» TASK ITEM: Write out the following listing's lines from the one with "registerProvider quiet test_provider instance" to the one with "exists w1, w2.", exactly, with both included and no others.

» INPUT DATA:

##########

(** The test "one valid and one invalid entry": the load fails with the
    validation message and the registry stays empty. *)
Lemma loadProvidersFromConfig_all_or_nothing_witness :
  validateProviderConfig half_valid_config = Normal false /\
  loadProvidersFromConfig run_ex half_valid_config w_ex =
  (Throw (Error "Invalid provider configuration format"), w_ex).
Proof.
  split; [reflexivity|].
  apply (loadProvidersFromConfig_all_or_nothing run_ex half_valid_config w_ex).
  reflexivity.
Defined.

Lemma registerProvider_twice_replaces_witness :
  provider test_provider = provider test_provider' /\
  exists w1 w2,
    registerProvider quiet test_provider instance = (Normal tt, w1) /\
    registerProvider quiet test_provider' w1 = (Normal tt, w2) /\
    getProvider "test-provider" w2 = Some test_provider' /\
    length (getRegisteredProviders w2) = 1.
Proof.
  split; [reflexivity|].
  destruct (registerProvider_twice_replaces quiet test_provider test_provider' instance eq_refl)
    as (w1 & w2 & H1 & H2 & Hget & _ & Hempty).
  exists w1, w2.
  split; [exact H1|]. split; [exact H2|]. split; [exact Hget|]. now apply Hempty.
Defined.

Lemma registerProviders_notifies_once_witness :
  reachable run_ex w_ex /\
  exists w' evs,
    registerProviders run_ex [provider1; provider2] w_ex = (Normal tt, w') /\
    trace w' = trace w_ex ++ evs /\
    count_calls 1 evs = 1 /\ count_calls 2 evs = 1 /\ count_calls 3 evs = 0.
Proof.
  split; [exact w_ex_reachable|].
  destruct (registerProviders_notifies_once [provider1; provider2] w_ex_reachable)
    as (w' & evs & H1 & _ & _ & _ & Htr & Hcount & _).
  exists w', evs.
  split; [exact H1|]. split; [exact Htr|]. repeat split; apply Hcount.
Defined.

##########

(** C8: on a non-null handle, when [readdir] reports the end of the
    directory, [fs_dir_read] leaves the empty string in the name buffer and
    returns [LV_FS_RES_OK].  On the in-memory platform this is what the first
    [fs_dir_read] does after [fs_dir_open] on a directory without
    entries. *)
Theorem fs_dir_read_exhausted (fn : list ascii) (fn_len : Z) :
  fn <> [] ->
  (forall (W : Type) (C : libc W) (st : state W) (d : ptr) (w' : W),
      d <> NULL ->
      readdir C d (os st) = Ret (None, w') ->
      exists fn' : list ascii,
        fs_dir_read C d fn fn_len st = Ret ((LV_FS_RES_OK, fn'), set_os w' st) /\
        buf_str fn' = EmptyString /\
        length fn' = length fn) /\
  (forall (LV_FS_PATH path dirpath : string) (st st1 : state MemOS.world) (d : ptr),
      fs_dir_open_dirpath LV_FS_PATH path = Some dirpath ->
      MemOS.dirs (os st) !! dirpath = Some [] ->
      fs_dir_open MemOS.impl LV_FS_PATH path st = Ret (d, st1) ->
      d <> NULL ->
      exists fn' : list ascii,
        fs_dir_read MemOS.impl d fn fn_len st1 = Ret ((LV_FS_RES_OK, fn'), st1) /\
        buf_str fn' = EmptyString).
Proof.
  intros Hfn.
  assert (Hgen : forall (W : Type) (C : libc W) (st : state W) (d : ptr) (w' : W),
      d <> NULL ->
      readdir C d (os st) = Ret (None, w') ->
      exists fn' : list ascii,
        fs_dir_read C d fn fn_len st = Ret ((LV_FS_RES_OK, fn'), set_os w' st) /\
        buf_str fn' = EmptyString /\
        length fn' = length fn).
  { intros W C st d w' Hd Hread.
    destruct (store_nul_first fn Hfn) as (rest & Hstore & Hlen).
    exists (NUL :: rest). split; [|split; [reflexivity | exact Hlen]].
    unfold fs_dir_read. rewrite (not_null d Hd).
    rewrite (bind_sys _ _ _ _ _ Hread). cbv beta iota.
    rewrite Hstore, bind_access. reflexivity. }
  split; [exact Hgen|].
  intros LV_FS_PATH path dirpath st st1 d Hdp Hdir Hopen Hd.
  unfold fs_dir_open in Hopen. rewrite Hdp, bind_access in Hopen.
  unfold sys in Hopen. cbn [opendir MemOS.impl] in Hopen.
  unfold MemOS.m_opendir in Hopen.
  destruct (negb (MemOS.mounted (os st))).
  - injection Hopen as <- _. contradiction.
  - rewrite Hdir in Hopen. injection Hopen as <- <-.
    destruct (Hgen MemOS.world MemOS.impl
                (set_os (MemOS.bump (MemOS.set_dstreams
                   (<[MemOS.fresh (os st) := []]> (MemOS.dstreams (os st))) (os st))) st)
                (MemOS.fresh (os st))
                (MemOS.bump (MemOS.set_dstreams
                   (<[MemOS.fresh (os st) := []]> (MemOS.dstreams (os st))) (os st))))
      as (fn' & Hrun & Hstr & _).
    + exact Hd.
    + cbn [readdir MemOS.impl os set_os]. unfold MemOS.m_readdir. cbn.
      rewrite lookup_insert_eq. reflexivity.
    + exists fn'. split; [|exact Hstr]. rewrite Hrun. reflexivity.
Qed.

##########

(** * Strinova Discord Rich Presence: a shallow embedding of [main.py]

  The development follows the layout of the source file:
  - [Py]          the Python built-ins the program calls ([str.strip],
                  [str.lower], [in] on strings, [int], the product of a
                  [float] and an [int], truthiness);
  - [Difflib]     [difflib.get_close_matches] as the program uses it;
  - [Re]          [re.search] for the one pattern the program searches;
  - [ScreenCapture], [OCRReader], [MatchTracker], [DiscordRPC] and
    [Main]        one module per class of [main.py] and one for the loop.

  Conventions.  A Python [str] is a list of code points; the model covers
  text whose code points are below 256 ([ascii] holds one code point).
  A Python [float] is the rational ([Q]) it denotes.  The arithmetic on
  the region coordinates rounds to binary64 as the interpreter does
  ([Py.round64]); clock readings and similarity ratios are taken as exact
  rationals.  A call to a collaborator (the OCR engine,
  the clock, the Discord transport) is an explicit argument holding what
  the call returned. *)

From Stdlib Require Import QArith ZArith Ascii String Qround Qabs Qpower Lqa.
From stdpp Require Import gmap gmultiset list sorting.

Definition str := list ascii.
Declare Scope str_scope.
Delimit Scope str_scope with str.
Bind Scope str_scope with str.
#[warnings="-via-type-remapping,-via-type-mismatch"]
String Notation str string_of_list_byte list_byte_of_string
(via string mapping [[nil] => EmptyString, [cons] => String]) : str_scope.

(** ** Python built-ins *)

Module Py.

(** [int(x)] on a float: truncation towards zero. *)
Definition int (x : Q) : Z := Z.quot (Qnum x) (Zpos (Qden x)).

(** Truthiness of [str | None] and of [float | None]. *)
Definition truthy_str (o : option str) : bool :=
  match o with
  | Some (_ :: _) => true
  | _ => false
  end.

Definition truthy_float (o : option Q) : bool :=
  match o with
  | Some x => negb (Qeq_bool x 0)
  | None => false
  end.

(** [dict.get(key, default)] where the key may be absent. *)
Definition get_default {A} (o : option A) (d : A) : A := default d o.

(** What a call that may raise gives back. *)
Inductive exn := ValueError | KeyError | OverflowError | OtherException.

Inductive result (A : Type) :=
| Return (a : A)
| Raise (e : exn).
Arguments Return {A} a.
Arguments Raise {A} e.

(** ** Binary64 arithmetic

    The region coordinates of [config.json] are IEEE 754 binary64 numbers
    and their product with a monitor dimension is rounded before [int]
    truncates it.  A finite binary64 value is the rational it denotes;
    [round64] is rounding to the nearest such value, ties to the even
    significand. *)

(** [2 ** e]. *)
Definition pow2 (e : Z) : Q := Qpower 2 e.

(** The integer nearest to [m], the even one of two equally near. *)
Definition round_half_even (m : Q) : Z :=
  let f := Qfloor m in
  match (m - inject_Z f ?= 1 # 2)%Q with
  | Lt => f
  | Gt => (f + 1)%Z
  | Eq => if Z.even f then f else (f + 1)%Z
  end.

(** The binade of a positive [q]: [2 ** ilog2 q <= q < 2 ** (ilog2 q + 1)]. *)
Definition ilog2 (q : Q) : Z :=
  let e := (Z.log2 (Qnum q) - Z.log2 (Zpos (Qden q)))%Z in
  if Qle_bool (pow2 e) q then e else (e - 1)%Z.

##########

» OUTPUT:
    registerProvider quiet test_provider instance = (Normal tt, w1) /\
    registerProvider quiet test_provider' w1 = (Normal tt, w2) /\
    getProvider "test-provider" w2 = Some test_provider' /\
    length (getRegisteredProviders w2) = 1.
Proof.
  split; [reflexivity|].
  destruct (registerProvider_twice_replaces quiet test_provider test_provider' instance eq_refl)
    as (w1 & w2 & H1 & H2 & Hget & _ & Hempty).
  exists w1, w2.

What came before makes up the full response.